In 1854 John Snow was living in a London that was literally awash in sewage. Cholera epidemics, what we now know to be caused by a specific pathogen in drinking water, were both routine and catastrophic, so common in that time that the population growth of the city had flattened out, and the likelihood of an infant reaching the age of three was less than one in five.
In spite of this terrible scourge, Londoners were helpless to stop it. The germ theory was not yet established, and physicians continued to consider “miasmas,” or toxic vapors, as the source of cholera. While Snow was skeptical of the miasma theory, his approach to the 1854 epidemic, was nothing short of brilliant; it was early “big-data” science. Without benefit of a real working hypothesis Snow began to map the geographic locations of deaths from cholera, and discovered a large cluster of deaths at a certain part on Broad St, in the St. James Parish region of London. In collaboration with a local physician and clergyman, the source of the outbreak was tracked to a water source (the famous Broad Street pump), which in turn resulted from cross contamination by a nearby cell pool. That cell pool was used by the family of no less than the index case of the cholera outbreak. Snow and colleagues, had, with a map of London and some colored pins, found the source of the cholera outbreak, and its’ mechanism of disease, without benefit of the first principle of what we now know to be microbiology.

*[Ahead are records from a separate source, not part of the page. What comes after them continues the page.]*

(** Lines 87 to 98: the codes the module registers when it is loaded. *)
Definition init : M unit :=
  E (VStr "ERR_ASSERTION") (VFun FnErrAssertion) ;;;
  E (VStr "ERR_INVALID_ARGS") (VStr "invalid arguments") ;;;
  E (VStr "ERR_INVALID_ARG_TYPE") (VFun FnInvalidArgType) ;;;
  E (VStr "ERR_INVALID_ARG_VALUE") (VFun FnInvalidArgValue) ;;;
  E (VStr "ERR_INVALID_CALLBACK") (VStr "callback must be a function") ;;;
  E (VStr "ERR_INVALID_FLAG") (VFun FnInvalidFlag) ;;;
  E (VStr "ERR_INVALID_IP") (VFun FnInvalidIp) ;;;
  E (VStr "ERR_INVALID_PORT") (VFun FnInvalidPort) ;;;
  E (VStr "ERR_SETTING_SERVERS") (VFun FnSettingServers).

(** The state before the module is loaded, over any store. *)
Definition unloaded (h : gmap nat (list val)) : state := State ∅ false false h.

(** The state once the module is loaded. *)
Definition loaded (h : gmap nat (list val)) : state := exec init (unloaded h).

(** *** The classes *)

(** [const kCode = Symbol('code')] *)
Definition kCode : val := VSym 0 "code".

(** A base error kind ([Error], [TypeError], [RangeError], ...): the [name]
    on its prototype.  Its constructor is the one of [Error]: it stores the
    message, converted to a string, as an own property, unless the message is
    [undefined]. *)
Record BaseKind : Type := { name : string }.

Definition BaseError : BaseKind := {| name := "Error" |}.
Definition BaseTypeError : BaseKind := {| name := "TypeError" |}.
Definition BaseRangeError : BaseKind := {| name := "RangeError" |}.

(** An instance of [class NodeError extends Base]: the base kind, the own
    properties, keyed by strings and symbols, and the prototype link: [None]
    while it is the [NodeError.prototype] the instance was made with,
    [Some w] once it was replaced by [w] ([null], an array or a function). *)
Record object : Type := Object {
  base : BaseKind;
  own : gmap val val;
  proto : option val
}.

Definition set_own (p v : val) (o : object) : object :=
  Object (base o) (<[p := v]> (own o)) (proto o).

Definition set_proto (w : val) (o : object) : object :=
  Object (base o) (own o) (Some w).

(** What the host supplies for an instance whose prototype was replaced by
    an array or a function [w]: what reading [p] finds along the chain of
    [w], and what the assignment of [v] to [p] does once it reaches that
    chain. *)
Variable foreign_get : val -> val -> val.
Variable foreign_put : bool -> val -> object -> val -> val -> res object.

(** [super(msg)] *)
Definition construct_base (Base : BaseKind) (msg : val) : M object :=
  match msg with
  | VUndefined => ret (Object Base ∅ None)
  | _ => s <~ ToString msg ;; ret (Object Base {[ VStr "message" := VStr s ]} None)
  end.

(** [Error.captureStackTrace(this, NodeError)] *)
Definition captureStackTrace (this : object) : object :=
  set_own (VStr "stack") (VStr stack_trace) this.

(** [this[kCode]] *)
Definition get_kCode (this : object) : val := default VUndefined (own this !! kCode).

(** [get name()] *)
Definition NodeError_name (this : object) : M val :=
  n <~ ToString (VStr (name (base this))) ;;
  c <~ ToString (get_kCode this) ;;
  ret (VStr (n +:+ "[" +:+ c +:+ "]")).

(** [get code()] *)
Definition NodeError_code (this : object) : M val := ret (get_kCode this).

(** Reading [o[p]]: an own property, else the accessors of
    [NodeError.prototype], else [Base.prototype] (of which [message], the
    empty string, is modelled); once the prototype was replaced, an own
    property, else what the new chain holds (nothing below [null]). *)
Definition get (o : object) (p : val) : M val :=
  match own o !! p with
  | Some v => ret v
  | None =>
      match proto o with
      | None =>
          if decide (p = VStr "name") then NodeError_name o
          else if decide (p = VStr "code") then NodeError_code o
          else if decide (p = VStr "message") then ret (VStr "")
          else ret VUndefined
      | Some VNull => ret VUndefined
      | Some w => ret (foreign_get w p)
      end
  end.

One of the great handicaps of reading history is that we don’t fully understand that people living through the historical event really don’t know how the story ends. It took a good while for the scientific community to put it all together, but they did. Snow went on to “quantify” the anesthetics used in that time (ether and chloroform) in ways that made their administration far safer and more effective.
This summer NASA announced a public-private Crowdfunding, part of a larger
“Asteroid Grand Challenge,” “to detect, map, and classify objects in space that may be an impact risk for our planet.”
This is in the face of the fact that there’s no viable means, currently available, to change the trajectory of a large space object. There are really two problems here, of course: first find the object, a non-trivial objective in large-data parsing, and then figure out how to exploit it. But that’s not stopped people from Crowdfunding an asteroid mining project: classic Yankee entrepreneurialism, what doesn’t kill you might make you rich.
The whole thing has a bit of John Snow about it.
What, at the core, is interesting about big data is that it often sidesteps the hypothesis stage, and sometimes even the end-game. It’s not trivial science. Nobody working in meteorology, astronomy, or bioinformatics sniffs at the concept of Big Data. But many casual readers often confuse “Big Data” with data-intensive computation. Big Data can be computationally intense, but it is more than that. It is an attempt to find the solution without really having a hypothesis or working model. And, that’s as revolutionary as John Snow taking the handle off the Broad St Pump.
For a good primer on “Big Data” Science, I recommend: “The Fourth Paradigm,” by Hey and Transley.
Or for the skeptics, try a nice piece in the New Yorker by Gary Marcus, “Steamrolled by Big Data.”
Either way, it’ll be fun to see how it turns out.